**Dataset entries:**
□ □ □ □ □

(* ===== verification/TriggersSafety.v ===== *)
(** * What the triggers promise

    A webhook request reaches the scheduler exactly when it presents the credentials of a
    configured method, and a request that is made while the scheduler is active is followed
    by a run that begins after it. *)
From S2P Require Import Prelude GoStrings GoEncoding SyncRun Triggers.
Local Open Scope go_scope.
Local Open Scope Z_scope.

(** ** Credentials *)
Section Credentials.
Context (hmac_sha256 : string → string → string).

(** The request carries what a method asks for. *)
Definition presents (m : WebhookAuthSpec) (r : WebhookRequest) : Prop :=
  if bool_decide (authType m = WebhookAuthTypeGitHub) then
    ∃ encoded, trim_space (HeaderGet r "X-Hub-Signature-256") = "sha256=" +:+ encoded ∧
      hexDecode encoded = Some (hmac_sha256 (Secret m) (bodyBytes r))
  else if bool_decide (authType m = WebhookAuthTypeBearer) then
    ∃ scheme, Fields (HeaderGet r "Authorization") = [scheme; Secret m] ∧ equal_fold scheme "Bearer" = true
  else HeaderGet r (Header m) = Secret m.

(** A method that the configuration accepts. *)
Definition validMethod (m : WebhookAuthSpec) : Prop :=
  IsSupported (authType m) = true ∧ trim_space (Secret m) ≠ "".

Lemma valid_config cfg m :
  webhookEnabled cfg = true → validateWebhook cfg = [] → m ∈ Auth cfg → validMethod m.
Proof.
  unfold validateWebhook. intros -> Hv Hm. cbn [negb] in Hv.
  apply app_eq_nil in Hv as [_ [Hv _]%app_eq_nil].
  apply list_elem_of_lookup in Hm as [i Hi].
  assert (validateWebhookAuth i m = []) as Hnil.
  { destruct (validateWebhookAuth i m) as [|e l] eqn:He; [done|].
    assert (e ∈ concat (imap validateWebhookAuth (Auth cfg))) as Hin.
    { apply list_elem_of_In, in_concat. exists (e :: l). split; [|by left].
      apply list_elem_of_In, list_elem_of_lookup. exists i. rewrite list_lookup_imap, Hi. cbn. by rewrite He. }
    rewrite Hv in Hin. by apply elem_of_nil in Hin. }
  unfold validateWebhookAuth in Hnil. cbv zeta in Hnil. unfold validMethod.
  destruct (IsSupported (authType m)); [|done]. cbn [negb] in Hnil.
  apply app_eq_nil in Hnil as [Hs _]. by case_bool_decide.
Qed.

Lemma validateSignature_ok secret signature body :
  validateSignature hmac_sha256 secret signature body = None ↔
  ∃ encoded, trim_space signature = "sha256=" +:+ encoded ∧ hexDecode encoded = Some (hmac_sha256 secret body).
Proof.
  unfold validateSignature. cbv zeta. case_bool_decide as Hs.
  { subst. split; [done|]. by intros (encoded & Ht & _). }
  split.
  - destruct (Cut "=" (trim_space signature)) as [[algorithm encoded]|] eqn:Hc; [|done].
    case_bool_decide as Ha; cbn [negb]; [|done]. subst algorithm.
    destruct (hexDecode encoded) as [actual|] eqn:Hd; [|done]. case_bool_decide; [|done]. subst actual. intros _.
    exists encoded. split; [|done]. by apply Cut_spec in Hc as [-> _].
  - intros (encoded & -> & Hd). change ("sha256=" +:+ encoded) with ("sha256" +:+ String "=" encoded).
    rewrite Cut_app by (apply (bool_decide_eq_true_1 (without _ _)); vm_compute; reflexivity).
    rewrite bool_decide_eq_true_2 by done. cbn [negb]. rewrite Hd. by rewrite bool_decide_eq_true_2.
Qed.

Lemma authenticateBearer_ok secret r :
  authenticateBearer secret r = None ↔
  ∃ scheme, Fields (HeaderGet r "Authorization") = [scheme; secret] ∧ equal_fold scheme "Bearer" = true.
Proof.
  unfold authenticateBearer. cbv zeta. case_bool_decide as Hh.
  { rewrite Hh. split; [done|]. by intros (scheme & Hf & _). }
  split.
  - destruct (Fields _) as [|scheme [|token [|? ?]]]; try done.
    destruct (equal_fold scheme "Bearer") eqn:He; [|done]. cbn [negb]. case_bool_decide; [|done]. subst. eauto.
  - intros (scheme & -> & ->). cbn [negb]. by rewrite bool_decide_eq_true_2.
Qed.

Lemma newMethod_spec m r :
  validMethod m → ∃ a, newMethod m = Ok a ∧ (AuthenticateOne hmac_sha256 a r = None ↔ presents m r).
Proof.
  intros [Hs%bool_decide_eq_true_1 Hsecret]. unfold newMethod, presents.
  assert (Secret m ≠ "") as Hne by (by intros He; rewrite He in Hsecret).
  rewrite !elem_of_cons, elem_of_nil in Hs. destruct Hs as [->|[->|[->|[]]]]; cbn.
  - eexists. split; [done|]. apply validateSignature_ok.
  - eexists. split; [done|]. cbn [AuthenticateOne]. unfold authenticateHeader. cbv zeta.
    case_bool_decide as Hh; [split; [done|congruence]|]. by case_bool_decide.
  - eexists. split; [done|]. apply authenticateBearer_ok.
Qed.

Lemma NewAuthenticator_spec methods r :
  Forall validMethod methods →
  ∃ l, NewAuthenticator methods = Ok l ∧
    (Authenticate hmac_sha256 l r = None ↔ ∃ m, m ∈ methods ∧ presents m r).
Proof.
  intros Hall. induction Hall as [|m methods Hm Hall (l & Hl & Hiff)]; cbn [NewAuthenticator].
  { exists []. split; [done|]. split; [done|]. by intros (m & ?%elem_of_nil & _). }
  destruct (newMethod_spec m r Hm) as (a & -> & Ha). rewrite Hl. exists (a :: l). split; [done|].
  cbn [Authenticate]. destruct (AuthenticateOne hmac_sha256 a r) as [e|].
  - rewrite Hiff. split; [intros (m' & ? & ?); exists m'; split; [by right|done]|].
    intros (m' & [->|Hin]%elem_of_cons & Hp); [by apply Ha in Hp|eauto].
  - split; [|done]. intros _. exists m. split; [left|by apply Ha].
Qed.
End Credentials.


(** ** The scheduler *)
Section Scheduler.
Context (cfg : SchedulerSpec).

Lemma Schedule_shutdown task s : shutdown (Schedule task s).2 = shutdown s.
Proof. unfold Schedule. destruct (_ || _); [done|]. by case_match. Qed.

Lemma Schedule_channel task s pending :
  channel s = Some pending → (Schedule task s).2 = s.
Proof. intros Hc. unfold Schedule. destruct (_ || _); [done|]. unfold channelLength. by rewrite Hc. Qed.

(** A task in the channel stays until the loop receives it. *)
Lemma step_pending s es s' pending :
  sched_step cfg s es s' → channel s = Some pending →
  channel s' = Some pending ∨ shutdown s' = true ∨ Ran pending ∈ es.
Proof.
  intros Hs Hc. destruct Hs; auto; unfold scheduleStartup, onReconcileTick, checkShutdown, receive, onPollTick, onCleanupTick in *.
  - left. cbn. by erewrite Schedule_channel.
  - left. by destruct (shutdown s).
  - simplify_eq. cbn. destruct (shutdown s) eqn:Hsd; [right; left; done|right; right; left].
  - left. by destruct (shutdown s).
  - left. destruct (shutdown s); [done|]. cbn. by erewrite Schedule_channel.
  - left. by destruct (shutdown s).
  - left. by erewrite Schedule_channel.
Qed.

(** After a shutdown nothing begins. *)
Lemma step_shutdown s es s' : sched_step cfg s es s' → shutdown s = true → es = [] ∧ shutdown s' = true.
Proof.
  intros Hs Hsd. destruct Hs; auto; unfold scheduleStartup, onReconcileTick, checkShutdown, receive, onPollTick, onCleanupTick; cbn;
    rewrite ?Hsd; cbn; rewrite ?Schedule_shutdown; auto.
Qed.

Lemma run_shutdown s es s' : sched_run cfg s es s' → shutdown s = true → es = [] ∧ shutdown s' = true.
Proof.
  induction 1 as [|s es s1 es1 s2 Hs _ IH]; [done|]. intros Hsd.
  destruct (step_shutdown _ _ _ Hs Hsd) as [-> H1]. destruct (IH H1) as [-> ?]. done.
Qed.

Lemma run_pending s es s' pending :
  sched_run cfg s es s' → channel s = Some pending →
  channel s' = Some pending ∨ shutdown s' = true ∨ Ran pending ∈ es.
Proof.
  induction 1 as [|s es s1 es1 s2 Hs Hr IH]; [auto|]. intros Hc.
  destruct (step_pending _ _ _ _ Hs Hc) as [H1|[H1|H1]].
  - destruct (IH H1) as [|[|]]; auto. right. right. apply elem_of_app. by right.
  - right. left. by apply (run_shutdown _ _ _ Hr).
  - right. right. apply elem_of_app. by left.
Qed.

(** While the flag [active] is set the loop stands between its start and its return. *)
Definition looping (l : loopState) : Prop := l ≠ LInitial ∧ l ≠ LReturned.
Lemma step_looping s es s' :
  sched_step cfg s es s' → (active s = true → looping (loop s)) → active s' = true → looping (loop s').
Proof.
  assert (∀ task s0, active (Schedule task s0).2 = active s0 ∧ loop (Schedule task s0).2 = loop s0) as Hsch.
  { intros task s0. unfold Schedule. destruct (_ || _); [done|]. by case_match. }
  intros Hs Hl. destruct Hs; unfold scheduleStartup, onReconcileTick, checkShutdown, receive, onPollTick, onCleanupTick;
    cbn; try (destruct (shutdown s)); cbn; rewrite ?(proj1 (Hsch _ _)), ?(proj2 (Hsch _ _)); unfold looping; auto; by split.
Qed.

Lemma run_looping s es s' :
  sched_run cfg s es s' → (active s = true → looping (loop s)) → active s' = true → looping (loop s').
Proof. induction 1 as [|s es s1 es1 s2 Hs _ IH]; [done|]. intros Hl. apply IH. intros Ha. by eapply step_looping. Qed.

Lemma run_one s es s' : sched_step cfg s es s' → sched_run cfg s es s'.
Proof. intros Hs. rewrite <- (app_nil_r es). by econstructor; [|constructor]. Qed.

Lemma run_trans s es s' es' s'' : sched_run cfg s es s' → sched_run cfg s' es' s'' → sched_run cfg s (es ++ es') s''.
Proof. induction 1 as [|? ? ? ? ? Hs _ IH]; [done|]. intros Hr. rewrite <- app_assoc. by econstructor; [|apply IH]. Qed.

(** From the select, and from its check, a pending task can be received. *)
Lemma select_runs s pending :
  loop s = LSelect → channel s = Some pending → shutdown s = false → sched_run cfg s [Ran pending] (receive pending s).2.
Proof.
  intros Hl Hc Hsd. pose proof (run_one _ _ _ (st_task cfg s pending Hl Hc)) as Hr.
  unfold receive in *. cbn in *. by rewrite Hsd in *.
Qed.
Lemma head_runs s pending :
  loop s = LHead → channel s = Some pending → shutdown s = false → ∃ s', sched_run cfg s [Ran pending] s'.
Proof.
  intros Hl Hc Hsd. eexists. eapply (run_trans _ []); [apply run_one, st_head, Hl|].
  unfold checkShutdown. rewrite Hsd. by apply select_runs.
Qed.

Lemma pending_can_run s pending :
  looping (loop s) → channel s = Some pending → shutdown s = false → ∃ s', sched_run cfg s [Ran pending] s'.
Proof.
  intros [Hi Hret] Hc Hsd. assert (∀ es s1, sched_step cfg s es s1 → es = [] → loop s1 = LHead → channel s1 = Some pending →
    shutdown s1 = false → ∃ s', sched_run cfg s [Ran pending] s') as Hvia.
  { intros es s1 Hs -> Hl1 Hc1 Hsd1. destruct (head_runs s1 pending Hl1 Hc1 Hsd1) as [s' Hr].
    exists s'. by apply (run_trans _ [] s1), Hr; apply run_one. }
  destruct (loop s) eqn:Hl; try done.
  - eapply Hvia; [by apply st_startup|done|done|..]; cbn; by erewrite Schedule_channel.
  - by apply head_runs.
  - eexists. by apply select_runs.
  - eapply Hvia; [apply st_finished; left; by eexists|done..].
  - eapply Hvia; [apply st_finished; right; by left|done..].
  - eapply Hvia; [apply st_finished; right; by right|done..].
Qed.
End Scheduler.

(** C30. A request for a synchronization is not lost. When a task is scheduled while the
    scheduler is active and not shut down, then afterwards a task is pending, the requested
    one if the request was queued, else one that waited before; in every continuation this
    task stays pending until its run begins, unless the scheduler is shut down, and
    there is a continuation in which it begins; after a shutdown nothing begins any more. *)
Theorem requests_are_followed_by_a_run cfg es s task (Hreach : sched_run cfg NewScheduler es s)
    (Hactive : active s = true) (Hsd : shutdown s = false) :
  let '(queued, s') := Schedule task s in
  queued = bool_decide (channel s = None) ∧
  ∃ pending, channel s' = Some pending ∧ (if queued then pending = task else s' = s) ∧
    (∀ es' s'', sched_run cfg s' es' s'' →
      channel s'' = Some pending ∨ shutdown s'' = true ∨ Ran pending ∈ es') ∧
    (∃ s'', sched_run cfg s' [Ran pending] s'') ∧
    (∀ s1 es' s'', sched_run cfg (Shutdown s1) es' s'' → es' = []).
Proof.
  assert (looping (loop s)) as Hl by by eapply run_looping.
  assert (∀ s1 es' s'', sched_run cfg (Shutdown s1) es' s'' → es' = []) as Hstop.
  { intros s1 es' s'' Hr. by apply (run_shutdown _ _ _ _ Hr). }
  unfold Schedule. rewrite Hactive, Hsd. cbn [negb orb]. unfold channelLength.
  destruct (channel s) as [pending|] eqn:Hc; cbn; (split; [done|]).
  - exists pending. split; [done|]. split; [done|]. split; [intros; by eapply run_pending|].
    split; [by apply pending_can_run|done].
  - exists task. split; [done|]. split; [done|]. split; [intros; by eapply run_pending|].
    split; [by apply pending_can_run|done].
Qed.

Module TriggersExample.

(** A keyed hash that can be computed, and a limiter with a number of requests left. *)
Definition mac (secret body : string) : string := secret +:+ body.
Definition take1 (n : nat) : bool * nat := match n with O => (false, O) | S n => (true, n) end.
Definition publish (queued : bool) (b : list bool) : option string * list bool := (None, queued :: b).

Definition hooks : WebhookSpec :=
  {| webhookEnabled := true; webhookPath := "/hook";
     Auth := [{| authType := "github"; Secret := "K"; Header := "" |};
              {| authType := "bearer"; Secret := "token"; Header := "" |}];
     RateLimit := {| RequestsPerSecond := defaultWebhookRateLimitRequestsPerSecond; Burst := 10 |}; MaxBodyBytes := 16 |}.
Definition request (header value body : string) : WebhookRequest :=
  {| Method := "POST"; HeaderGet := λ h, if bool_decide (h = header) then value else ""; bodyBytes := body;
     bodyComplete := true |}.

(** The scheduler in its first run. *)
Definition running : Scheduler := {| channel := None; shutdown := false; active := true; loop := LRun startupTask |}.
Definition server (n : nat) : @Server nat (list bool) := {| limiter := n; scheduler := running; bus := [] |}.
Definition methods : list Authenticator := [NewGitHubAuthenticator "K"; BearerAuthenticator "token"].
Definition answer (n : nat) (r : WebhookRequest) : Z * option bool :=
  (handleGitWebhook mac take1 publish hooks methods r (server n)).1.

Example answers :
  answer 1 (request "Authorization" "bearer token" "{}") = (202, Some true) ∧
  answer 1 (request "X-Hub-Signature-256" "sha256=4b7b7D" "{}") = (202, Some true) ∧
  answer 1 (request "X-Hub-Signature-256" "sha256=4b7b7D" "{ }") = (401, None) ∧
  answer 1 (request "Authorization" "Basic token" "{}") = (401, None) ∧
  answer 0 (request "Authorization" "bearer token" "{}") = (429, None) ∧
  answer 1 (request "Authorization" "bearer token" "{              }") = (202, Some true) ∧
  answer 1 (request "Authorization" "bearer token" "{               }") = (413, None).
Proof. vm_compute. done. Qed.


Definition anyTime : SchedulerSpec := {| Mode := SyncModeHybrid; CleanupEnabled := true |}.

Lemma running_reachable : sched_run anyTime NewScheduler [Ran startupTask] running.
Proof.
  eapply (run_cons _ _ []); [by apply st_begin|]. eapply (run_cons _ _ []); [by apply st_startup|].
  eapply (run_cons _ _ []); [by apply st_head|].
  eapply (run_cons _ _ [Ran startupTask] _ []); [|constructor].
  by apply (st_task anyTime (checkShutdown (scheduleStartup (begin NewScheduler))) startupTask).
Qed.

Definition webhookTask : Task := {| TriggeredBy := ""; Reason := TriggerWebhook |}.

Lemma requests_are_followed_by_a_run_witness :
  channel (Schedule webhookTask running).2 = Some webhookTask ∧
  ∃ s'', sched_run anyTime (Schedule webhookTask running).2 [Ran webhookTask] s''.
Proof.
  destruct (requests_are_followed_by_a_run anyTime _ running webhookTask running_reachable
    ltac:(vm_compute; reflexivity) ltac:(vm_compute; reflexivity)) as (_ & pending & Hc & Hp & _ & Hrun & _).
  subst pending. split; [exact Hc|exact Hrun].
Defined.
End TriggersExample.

□ □ □ □ □

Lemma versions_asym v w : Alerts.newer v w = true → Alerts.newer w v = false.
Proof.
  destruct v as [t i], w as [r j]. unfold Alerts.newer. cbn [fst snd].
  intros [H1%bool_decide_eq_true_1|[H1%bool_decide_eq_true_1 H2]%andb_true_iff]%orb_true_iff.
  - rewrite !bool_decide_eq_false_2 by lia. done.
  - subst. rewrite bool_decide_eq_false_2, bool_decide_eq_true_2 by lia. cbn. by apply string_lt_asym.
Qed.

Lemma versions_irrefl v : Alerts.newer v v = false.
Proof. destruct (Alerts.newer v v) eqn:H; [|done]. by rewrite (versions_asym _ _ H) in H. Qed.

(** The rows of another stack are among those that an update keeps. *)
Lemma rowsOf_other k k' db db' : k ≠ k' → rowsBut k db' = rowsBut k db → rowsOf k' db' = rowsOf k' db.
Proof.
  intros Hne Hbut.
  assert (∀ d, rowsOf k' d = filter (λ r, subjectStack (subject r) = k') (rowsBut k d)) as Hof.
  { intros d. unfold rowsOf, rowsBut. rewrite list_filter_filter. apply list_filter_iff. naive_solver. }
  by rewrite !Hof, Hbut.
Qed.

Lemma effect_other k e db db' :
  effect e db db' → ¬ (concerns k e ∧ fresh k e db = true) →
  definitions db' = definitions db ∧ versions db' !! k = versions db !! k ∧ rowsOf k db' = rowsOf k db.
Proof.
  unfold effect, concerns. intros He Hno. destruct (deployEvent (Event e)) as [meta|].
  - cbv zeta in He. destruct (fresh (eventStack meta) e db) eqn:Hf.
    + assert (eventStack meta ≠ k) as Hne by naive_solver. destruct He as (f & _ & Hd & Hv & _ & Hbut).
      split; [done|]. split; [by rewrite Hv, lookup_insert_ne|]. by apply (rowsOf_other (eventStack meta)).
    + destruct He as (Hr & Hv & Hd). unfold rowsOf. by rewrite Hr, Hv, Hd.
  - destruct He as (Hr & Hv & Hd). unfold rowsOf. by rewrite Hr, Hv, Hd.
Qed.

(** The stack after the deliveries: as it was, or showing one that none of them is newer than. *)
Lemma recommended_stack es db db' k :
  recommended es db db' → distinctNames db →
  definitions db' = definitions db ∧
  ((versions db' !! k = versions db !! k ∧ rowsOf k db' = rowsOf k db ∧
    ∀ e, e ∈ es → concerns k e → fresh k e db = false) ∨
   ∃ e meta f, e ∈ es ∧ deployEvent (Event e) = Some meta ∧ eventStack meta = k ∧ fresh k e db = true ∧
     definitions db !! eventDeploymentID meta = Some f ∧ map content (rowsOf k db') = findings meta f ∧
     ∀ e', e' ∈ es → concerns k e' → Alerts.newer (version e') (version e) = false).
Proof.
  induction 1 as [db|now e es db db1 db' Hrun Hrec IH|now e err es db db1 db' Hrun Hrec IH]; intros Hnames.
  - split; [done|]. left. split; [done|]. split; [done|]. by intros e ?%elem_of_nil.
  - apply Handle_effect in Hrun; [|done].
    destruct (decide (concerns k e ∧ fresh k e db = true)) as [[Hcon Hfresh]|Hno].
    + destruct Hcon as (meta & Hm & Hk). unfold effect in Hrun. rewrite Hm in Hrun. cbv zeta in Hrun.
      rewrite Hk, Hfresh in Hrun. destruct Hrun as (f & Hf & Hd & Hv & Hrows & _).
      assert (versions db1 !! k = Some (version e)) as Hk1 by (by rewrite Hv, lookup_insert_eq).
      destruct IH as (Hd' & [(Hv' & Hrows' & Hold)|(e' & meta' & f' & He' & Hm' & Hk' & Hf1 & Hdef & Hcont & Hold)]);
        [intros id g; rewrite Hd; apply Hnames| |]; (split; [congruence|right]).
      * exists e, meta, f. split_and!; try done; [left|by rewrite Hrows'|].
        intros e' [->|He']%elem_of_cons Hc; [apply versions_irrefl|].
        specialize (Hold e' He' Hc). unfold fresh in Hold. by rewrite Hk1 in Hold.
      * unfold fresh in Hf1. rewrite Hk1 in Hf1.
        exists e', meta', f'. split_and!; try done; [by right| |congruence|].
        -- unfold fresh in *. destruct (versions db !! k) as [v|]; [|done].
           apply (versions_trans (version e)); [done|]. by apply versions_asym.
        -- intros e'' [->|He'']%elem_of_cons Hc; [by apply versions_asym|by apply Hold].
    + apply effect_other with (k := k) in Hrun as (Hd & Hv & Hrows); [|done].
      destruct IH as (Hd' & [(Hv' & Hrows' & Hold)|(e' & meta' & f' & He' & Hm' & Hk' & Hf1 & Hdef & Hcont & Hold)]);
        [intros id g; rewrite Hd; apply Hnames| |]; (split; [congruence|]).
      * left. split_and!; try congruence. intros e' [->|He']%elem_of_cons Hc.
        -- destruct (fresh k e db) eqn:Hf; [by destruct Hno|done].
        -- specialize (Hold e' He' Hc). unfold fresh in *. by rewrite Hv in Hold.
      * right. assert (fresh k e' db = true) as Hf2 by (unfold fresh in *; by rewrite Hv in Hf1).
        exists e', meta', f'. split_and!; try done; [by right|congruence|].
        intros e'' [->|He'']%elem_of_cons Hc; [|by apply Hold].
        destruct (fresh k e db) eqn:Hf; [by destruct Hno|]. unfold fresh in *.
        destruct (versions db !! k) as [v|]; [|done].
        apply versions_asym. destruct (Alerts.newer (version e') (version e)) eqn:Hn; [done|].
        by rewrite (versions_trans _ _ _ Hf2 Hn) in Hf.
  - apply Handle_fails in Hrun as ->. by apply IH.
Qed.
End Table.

□ □ □ □ □

**About this exercise:**
The lines above starting at the one that contains "effect e db" and ending at the one that contains "unfold effect, concerns." must be transcribed exactly, and no other lines may appear.

**Output of the exercise:**
  effect e db db' → ¬ (concerns k e ∧ fresh k e db = true) →
  definitions db' = definitions db ∧ versions db' !! k = versions db !! k ∧ rowsOf k db' = rowsOf k db.
Proof.
  unfold effect, concerns. intros He Hno. destruct (deployEvent (Event e)) as [meta|].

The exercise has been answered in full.